Archery was only effective for hunting, not warfare until well into the Iron Age. Romans only started using formations of archers a long time after Caesar. The Persians were famous for them, but that was in the early middle ages. Horse archers were terrifyingly effective, but only from about 500 AD (Huns, Heruli etc and later Mongols). The Numidians employed effective spear/javelin-throwing cavalry, but they hardly count as archers.
Disciplined infantry formations could be highly effective against loose barbarian formations. Early heavy cavalry came a long time before horse archers (e.g.
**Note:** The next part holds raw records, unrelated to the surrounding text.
Definition packet_mut_of_identity (f : PacketChains → PacketChains)
    (kind : IdentityConversation) : IdentityConversation :=
  match kind with
  | RowDmHandshake party log chains => RowDmHandshake party log (f chains)
  | RowDirectMessage secret parent log chains =>
      RowDirectMessage secret parent log (with_packet f chains)
  | RowGroup (GroupIsLive live) => RowGroup (GroupIsLive (with_gl_chains (with_packet f) live))
  | RowGroup _ => kind
  end.

Definition established_of_identity (kind : IdentityConversation) : option EstablishedChains :=
  match kind with
  | RowDirectMessage _ _ _ chains => Some chains
  | RowGroup (GroupIsLive live) => Some (gl_chains live)
  | RowDmHandshake _ _ _ | RowGroup _ => None
  end.

Definition established_mut_of_identity (f : EstablishedChains → EstablishedChains)
    (kind : IdentityConversation) : IdentityConversation :=
  match kind with
  | RowDirectMessage secret parent log chains => RowDirectMessage secret parent log (f chains)
  | RowGroup (GroupIsLive live) => RowGroup (GroupIsLive (with_gl_chains f live))
  | RowDmHandshake _ _ _ | RowGroup _ => kind
  end.

Definition packet_of_device (kind : DeviceConversation) : option PacketChains :=
  match kind with
  | RowSyncHandshake _ _ chains => Some chains
  | RowSynchronization _ _ _ _ chains => Some (ec_packet chains)
  end.

Definition packet_mut_of_device (f : PacketChains → PacketChains) (kind : DeviceConversation) :
    DeviceConversation :=
  match kind with
  | RowSyncHandshake party log chains => RowSyncHandshake party log (f chains)
  | RowSynchronization secret parent peer log chains =>
      RowSynchronization secret parent peer log (with_packet f chains)
  end.

Definition established_of_device (kind : DeviceConversation) : option EstablishedChains :=
  match kind with
  | RowSynchronization _ _ _ _ chains => Some chains
  | RowSyncHandshake _ _ _ => None
  end.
Alexander). Horse archers pretty much rendered elephants obsolete. Should something be done to reflect all this?
The ages are not, currently, balanced. Some have far more techs to research than others. Whilst they can be balanced out, I think it's better to have some ages when research goes faster, some when development is the main activity, and some when there isn't all that much to do except fight. Any thoughts on this?
Finally, the more feedback I have, the better this will become. So tell us what you think!